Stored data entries
************

(** ** Blocks *)

Definition first_block_body (block tx : vertex) (u : unit) : C (WalkAction * unit) :=
  if is_block tx then ret (Skip, tt) else
  let! meta := get_meta tx in
  if negb (bool_decide (first_block meta = Some (v_hash block))) then ret (Skip, tt) else
  (if is_nano_contract tx then
     (if bool_decide (nc_execution meta = Some NC_SUCCESS) then on_index (fun m => index_contract_unexecution m tx) else ret tt) ;;;
     update_meta tx (with_nc (Some NC_PENDING) None)
   else ret tt) ;;;
  update_meta tx (with_first_block None) ;;;
  save tx ;;;
  ret (Visit, tt).

Definition remove_first_block_markers (block : vertex) : C unit :=
  walk to_left block true (first_block_body block) tt.

(** [BlockConsensusAlgorithm.add_voided_by], of the hash of the block when none is given *)
Definition block_add_voided_by (A : algo) (block : vertex) (voided_hash : option bytes) : C bool :=
  let voided_hash := default (v_hash block) voided_hash in
  update_meta block (fun m => with_voided (Some (if truthy_set (voided_by m) then voided_set m else ∅)) m) ;;;
  let! meta := get_meta block in
  if bool_decide (voided_hash ∈ voided_set meta) then ret false else
  update_meta block (fun m => with_voided (Some ({[voided_hash]} ∪ voided_set m)) m) ;;;
  save block ;;;
  for_each (concat (map snd (spent_outputs meta))) (fun tx_hash =>
    let! tx := get_tx tx_hash in
    py_assert (negb (is_block tx)) ;;;
    add_voided_by_rec A tx voided_hash true ;;; ret tt) ;;;
  ret true.

(** [BlockConsensusAlgorithm.mark_as_voided] *)
Definition block_mark_as_voided (A : algo) (block : vertex) (skip_remove_first_block_markers : bool) : C unit :=
  (if skip_remove_first_block_markers then ret tt else remove_first_block_markers block) ;;;
  block_add_voided_by A block None ;;;
  ret tt.

(** ** Transactions *)

Definition mark_as_voided (A : algo) (tx : vertex) : C unit :=
  let! meta := get_meta tx in
  py_assert (truthy_list (conflict_with meta)) ;;;
  if truthy_set (voided_by meta) && bool_decide (v_hash tx ∈ voided_set meta) then ret tt else
  add_voided_by_rec A tx (v_hash tx) true ;;;
  assert_valid_consensus tx.

(** the loop body of [add_voided_by]: [root] is the transaction it starts from; the
    accumulator is [check_list] *)
Definition add_voided_body (A : algo) (root : vertex) (voided_hash : bytes) (tx2 : vertex) (check_list : list vertex)
    : C (WalkAction * list vertex) :=
  (if is_block tx2 then
     block_mark_as_voided A tx2 false ;;;
     update_best_block_tips_cache None
   else ret tt) ;;;
  let! meta2 := get_meta tx2 in
  py_assert (negb (truthy_set (voided_by meta2)) || bool_decide (voided_hash ∉ voided_set meta2)) ;;;
  let! check_list :=
    (if negb (bool_decide (v_hash tx2 = v_hash root)) && truthy_list (conflict_with meta2) && negb (truthy_set (voided_by meta2)) then
       let! l := get_txs (default [] (conflict_with meta2)) in ret (check_list ++ l)
     else ret check_list) in
  update_meta tx2 (fun m => with_voided (add_to_voided_by voided_hash (voided_by m)) m) ;;;
  (if truthy_list (conflict_with meta2) then
     py_assert (negb (is_block tx2)) ;;;
     mark_as_voided A tx2 ;;;
     update_accumulated_weight tx2 None false ;;;
     ret tt
   else ret tt) ;;;
  save tx2 ;;;
  del_from_indexes tx2 true ;;;
  assert_valid_consensus tx2 ;;;
  ret (Visit, check_list).

Definition add_voided_by (A : algo) (tx : vertex) (voided_hash : bytes) (is_dag_verifications : bool) : C bool :=
  let! meta := get_meta tx in
  if truthy_set (voided_by meta) && bool_decide (voided_hash ∈ voided_set meta) then ret false else
  let soft := truthy_set (voided_by meta) && is_soft_voided (voided_set meta) in
  let! only_fail := has_only_nc_execution_fail_id tx in
  let dag := is_dag_verifications && negb soft && negb only_fail in
  let! check_list := walk (mkWalk true dag true) tx false (add_voided_body A tx voided_hash) [] in
  for_each check_list (check_conflicts_rec A) ;;;
  ret true.

Definition remove_voided_body (voided_hash : bytes) (tx2 : vertex) (check_list : list vertex) : C (WalkAction * list vertex) :=
  let! meta2 := get_meta tx2 in
  if negb (truthy_set (voided_by meta2) && bool_decide (voided_hash ∈ voided_set meta2)) then ret (Skip, check_list) else
  update_meta tx2 (fun m => with_voided (Some (voided_set m ∖ {[voided_hash]})) m) ;;;
  let! meta2 := get_meta tx2 in
  let check_list := if bool_decide (voided_by meta2 = Some {[v_hash tx2]}) then check_list ++ [tx2] else check_list in
  (if negb (truthy_set (voided_by meta2)) then
     update_meta tx2 (with_voided None) ;;;
     add_to_indexes tx2
   else ret tt) ;;;
  save tx2 ;;;
  assert_valid_consensus tx2 ;;;
  ret (Visit, check_list).

Definition remove_voided_by (A : algo) (tx : vertex) (voided_hash : bytes) : C bool :=
  let! meta := get_meta tx in
  if negb (truthy_set (voided_by meta)) then ret false
  else if bool_decide (voided_hash ∉ voided_set meta) then ret false else
  let! check_list := walk to_right tx false (remove_voided_body voided_hash) [] in
  for_each check_list (fun tx2 => if is_block tx2 then ret tt else check_conflicts_rec A tx2) ;;;
  ret true.

Definition mark_as_winner (A : algo) (tx : vertex) : C unit :=
  let! meta := get_meta tx in
  py_assert (truthy_list (conflict_with meta)) ;;;
  py_assert (bool_decide (voided_by meta = Some {[v_hash tx]})) ;;;
  py_assert (bool_decide (v_hash tx ∉ soft_voided_tx_ids)) ;;;
  remove_voided_by A tx (v_hash tx) ;;;
  assert_valid_consensus tx.

(** the three loops of [check_conflicts] *)
Definition candidate_step (st : list vertex * list vertex) (h : bytes) : C (list vertex * list vertex) :=
  let '(candidates, conflict_list) := st in
  let! conflict_tx := get_tx h in
  let! m := get_meta conflict_tx in
  ret (if negb (truthy_set (voided_by m)) || bool_decide (voided_by m = Some {[v_hash conflict_tx]})
       then candidates ++ [conflict_tx] else candidates,
       conflict_list ++ [conflict_tx]).

(** no voided candidate has more weight *)
Fixpoint highest_voided (tx : vertex) (candidates : list vertex) : C bool :=
  match candidates with
  | [] => ret true
  | candidate :: rest =>
      let! meta := get_meta tx in
      let! tx_meta := get_meta candidate in
      if truthy_set (voided_by tx_meta) && (accumulated_weight meta <? accumulated_weight tx_meta) then ret false
      else highest_voided tx rest
  end.

(** the executed candidates with the same weight, or [None] when one has more *)
Fixpoint executed_ties (tx : vertex) (candidates : list vertex) (tie_list : list vertex) : C (option (list vertex)) :=
  match candidates with
  | [] => ret (Some tie_list)
  | candidate :: rest =>
      let! meta := get_meta tx in
      let! tx_meta := get_meta candidate in
      if truthy_set (voided_by tx_meta) then executed_ties tx rest tie_list else
      let! tx_meta := update_accumulated_weight candidate (Some (accumulated_weight meta)) true in
      let! meta := get_meta tx in
      let d := accumulated_weight tx_meta - accumulated_weight meta in
      if d =? 0 then executed_ties tx rest (tie_list ++ [candidate])
      else if 0 <? d then ret None else executed_ties tx rest tie_list
  end.

Definition check_conflicts (A : algo) (tx : vertex) : C unit :=
  let! meta := get_meta tx in
  if negb (bool_decide (voided_by meta = Some {[v_hash tx]})) then ret tt else
  let! (candidates, conflict_list) := mfold candidate_step (default [] (conflict_with meta)) ([], []) in
  let! is_highest := highest_voided tx candidates in
  if negb is_highest then ret tt else
  let! ties := executed_ties tx candidates [] in
  match ties with
  | None => ret tt
  | Some tie_list =>
      for_each (merge_sort newer conflict_list) (mark_as_voided A) ;;;
      match tie_list with
      | [] => mark_as_winner A tx
      | _ :: _ => ret tt
      end
  end.

Fixpoint algo_at (fuel : nat) : algo :=
  match fuel with
  | O => mkAlgo (fun _ _ _ => raise OutOfFuel) (fun _ => raise OutOfFuel)
  | S fuel => mkAlgo (add_voided_by (algo_at fuel)) (check_conflicts (algo_at fuel))
  end.

(** * [update_voided_info] *)

Definition parent_voided_step (s : gset bytes) (parent_hash : bytes) : C (gset bytes) :=
  let! parent := get_tx parent_hash in
  let! parent_meta := get_meta parent in
  if truthy_set (voided_by parent_meta) then
    let! f := filter_out_voided_by_entries_from_parents parent (voided_set parent_meta) in ret (s ∪ f)
  else ret s.

Definition input_voided_step (s : gset bytes) (txin : TxInput) : C (gset bytes) :=
  let! spent_tx := get_tx (in_tx_id txin) in
  let! spent_meta := get_meta spent_tx in
  ret (if truthy_set (voided_by spent_meta)
       then (s ∪ voided_set spent_meta) ∖ {[SOFT_VOIDED_ID]} ∖ {[NC_EXECUTION_FAIL_ID]} else s).

(** [tx2_meta.accumulated_weight += weight_to_work(tx.weight)] *)
Definition add_weight_to (tx : vertex) (h : bytes) : C unit :=
  let! tx2 := get_tx h in
  let! work := lift (weight_to_work (v_weight tx)) in
  update_meta tx2 (fun m => with_weight (accumulated_weight m + work) m) ;;;
  save tx2.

************

> [The task]: Given the records above, restate word for word only the lines starting at the one with "let soft := truthy_set" and ending at the one with "let! check_list := walk (mkWalk".

> [Response below]:
  let soft := truthy_set (voided_by meta) && is_soft_voided (voided_set meta) in
  let! only_fail := has_only_nc_execution_fail_id tx in
  let dag := is_dag_verifications && negb soft && negb only_fail in
  let! check_list := walk (mkWalk true dag true) tx false (add_voided_body A tx voided_hash) [] in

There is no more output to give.